FuMG 450 Freya / FuMG 41G: This was a 2D Early warning radar. (2D means unable to indicate height). It was used for fighter direction and target indication for the Würzburg. Operating wavelength of approx 2.4 meters (125 MHz). In response to jamming various models were developed to operate on various frequencies called "Islands". Over 1000 units delivered in various models

FuMG 401 / FMG 42 FREYA - LZ (Models A - D). An Air portable version, the model differences were due to an operating frequency range being in 4 discrete bands between 91 and 200 MHz.

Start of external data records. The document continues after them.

(** With fuel for every sightline [find] returns, and the list it returns
    is empty exactly when the region is empty, or when the target is out of
    sight and the graph has no path to it. *)
Lemma Web_find_returns (this : WebPaths.Paths) :
  initialized hypot this ->
  forall fuel from to,
    (length (WebPaths.waypoints this)
     + length (WebPaths.waypoints this) * length (WebPaths.waypoints this) < fuel)%nat ->
    exists path,
      fst (WebPaths.find hypot fuel this from to) = Returned path
      /\ (path = [] <->
          WebPaths.passable this = []
          \/ exists target,
               Web_target hypot (WebPaths.passable this) to = Some target
               /\ Web.intersects (WebPaths.passable this) from target = true
               /\ forall l, ~ GraphPath (Web_graph hypot (WebPaths.passable this) from target
                                           (WebPaths.waypoints this)) l).
Proof.
  intros Hinit fuel from to Hfuel.
  pose proof (initialized_valid hypot this Hinit) as Hv.
  destruct (passable_cases this) as [Hp|(r & rest & Hp)].
  { exists []. rewrite (find_empty fuel this from to Hp). split; [reflexivity|].
    split; [left; exact Hp|reflexivity]. }
  destruct (initialized_target this to r rest Hinit Hp) as [t Ht].
  destruct (Web.intersects (WebPaths.passable this) from t) eqn:Hi.
  2:{ exists [t]. rewrite (Web_find_direct hypot fuel this from to t);
        [|rewrite Hp; discriminate|exact Ht|exact Hi].
      split; [reflexivity|]. split; [discriminate|].
      intros [H|(t' & Ht' & Hi' & _)]; [congruence|].
      rewrite Ht in Ht'. injection Ht' as <-. congruence. }
  pose proof (find_run fuel this from to t r rest Hv Hp Ht Hi) as Hrun.
  cbv zeta in Hrun.
  destruct (fst (WebPaths.find hypot fuel this from to)) as [path| |];
    [|contradiction|lia].
  exists path. split; [reflexivity|].
  destruct Hrun as [[-> Hnone]|(p & Hgp & -> & Hopt)].
  + split; [|reflexivity]. intros _. right. exists t. auto.
  + split.
    * intros H. apply (f_equal (@rev Point)) in H. rewrite rev_involutive in H.
      destruct (map (Web_point_at (WebPaths.waypoints this)) p); discriminate H.
    * intros [H|(t' & Ht' & _ & Hnone)]; [congruence|].
      exfalso. rewrite Ht in Ht'. injection Ht' as <-. apply (Hnone p Hgp).
Qed.

End WebShortestPath.

(** ** The shortest path: the desktop port *)

Section DesktopShortestPath.

Context {Wt : Weight} {laws : WeightLaws Wt} (Length : Point -> W).

Hypothesis Length_triangle : forall a b, wle (Length (a +p b)) (wadd (Length a) (Length b)).
Hypothesis Length_neg : forall a, Length (Pt.neg a) = Length a.

Local Abbreviation Waypoint := (@DesktopPaths.Waypoint Wt).
Local Abbreviation point := (@DesktopPaths.point Wt).
Local Abbreviation sightlines := (@DesktopPaths.sightlines Wt).

(** [Find] works on coordinates scaled by [INTERNAL_SCALE], and divides the
    points it returns. *)
Definition scale_up (p : Point) : Point := Pt.mul p DesktopPaths.INTERNAL_SCALE.
Definition scale_down (p : Point) : Point := Pt.div p DesktopPaths.INTERNAL_SCALE.

Lemma Desktop_frame_fields (a b : list Waypoint) :
  map Desktop_frame a = map Desktop_frame b ->
  map point a = map point b /\ map sightlines a = map sightlines b.
Proof.
  intros H. split.
  - assert (E : map (fun x => fst (fst (fst x))) (map Desktop_frame a)
                = map (fun x => fst (fst (fst x))) (map Desktop_frame b))
      by (rewrite H; reflexivity).
    rewrite !map_map in E. exact E.
  - assert (E : map (fun x => snd (fst (fst x))) (map Desktop_frame a)
                = map (fun x => snd (fst (fst x))) (map Desktop_frame b))
      by (rewrite H; reflexivity).
    rewrite !map_map in E. exact E.
Qed.

Lemma Desktop_point_at_ext (a b : list Waypoint) i :
  map point a = map point b -> Desktop_point_at a i = Desktop_point_at b i.
Proof.
  intros H. unfold Desktop_point_at.
  assert (E : option_map point (nth_error a i) = option_map point (nth_error b i)).
  { rewrite <- !nth_error_map, H. reflexivity. }
  destruct (nth_error a i), (nth_error b i); try discriminate E; [|reflexivity].
  cbn in E. congruence.
Qed.

Lemma Desktop_graph_ext rings from target (a b : list Waypoint) :
  map point a = map point b -> map sightlines a = map sightlines b ->
  Graph_eqv (Desktop_graph Length rings from target a)
            (Desktop_graph Length rings from target b).
Proof.
  intros Hp Hs. constructor; intros; cbn [g_count g_heur g_start g_sees_target g_sees_start
                                            g_sight g_weight Desktop_graph];
    rewrite ?(Desktop_point_at_ext a b _ Hp); try reflexivity.
  - rewrite <- (length_map point a), Hp. apply length_map.
  - assert (E : option_map sightlines (nth_error a i) = option_map sightlines (nth_error b i)).
    { rewrite <- !nth_error_map, Hs. reflexivity. }
    destruct (nth_error a i), (nth_error b i); try discriminate E; [|reflexivity].
    cbn in E. congruence.
Qed.

Lemma CalculateDistances_fields rings target (wps : list Waypoint) :
  map point (DesktopPaths.CalculateDistances Length rings target wps) = map point wps
  /\ map sightlines (DesktopPaths.CalculateDistances Length rings target wps)
     = map sightlines wps.
Proof. unfold DesktopPaths.CalculateDistances. rewrite !map_map. split; reflexivity. Qed.

Lemma Desktop_line_count_ext (a b : list Waypoint) :
  map sightlines a = map sightlines b -> Desktop_line_count a = Desktop_line_count b.
Proof.
  intros H. unfold Desktop_line_count.
  rewrite <- (map_map sightlines (@length _) a), <- (map_map sightlines (@length _) b), H.
  reflexivity.
Qed.

(** *** [Find] runs the search *)

Lemma Desktop_Find_search fuel (this : DesktopPaths.Paths) from to r rest :
  DesktopPaths.passable this = r :: rest ->
  let rings := DesktopPaths.passable this in
  let target := Desktop_target rings to in
  DesktopPaths.Visible rings (scale_up from) target = false ->
  let wps0 := DesktopPaths.CalculateDistances Length rings target (DesktopPaths.waypoints this) in
  let s := fold_left (DesktopPaths.seed_step Length rings (scale_up from))
             (seq 0 (length wps0)) (wps0, []) in
  DesktopPaths.Find Length fuel this from to
  = Desktop_search_result target fuel (fst s) (snd s).
Proof.
  intros Hp rings target Hvis wps0 s. unfold DesktopPaths.Find.
  subst s wps0 target rings. unfold Desktop_target, scale_up in *.
  destruct (DesktopPaths.passable this) as [|r0 rest0] eqn:Hp0; [discriminate Hp|].
  rewrite Hvis.
  destruct (fold_left _ _ _) as [wps1 queue1]. cbn [fst snd].
  unfold Desktop_search_result. reflexivity.
Qed.

Lemma Desktop_Find_empty fuel (this : DesktopPaths.Paths) from to :
  DesktopPaths.passable this = [] ->
  DesktopPaths.Find Length fuel this from to = Some ([], DesktopPaths.waypoints this).
Proof. intros Hp. unfold DesktopPaths.Find. rewrite Hp. reflexivity. Qed.

Lemma Desktop_Find_visible fuel (this : DesktopPaths.Paths) from to r rest :
  DesktopPaths.passable this = r :: rest ->
  DesktopPaths.Visible (DesktopPaths.passable this) (scale_up from)
    (Desktop_target (DesktopPaths.passable this) to) = true ->
  DesktopPaths.Find Length fuel this from to
  = Some ([scale_down (Desktop_target (DesktopPaths.passable this) to)],
          DesktopPaths.waypoints this).
Proof.
  intros Hp Hvis. apply Desktop_Find_direct; [rewrite Hp; discriminate|exact Hvis].
Qed.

Freya-Rotschwarz and Freya-Grünschwarz: These two systems were Freya modified to operate on the same frequency as the British radio navigation system GEE to avoid jamming. However, as by the time they were ready the Germans were jamming GEE it is not clear whether any were ever deployed.

FuMG 451 A Freya Flamme: Freya which had been built to use the "Island D" band were modified to be able to trigger the British IFF equipment. Ranges of up to 450 km were obtained. Fell from use as British IFF procedures improved.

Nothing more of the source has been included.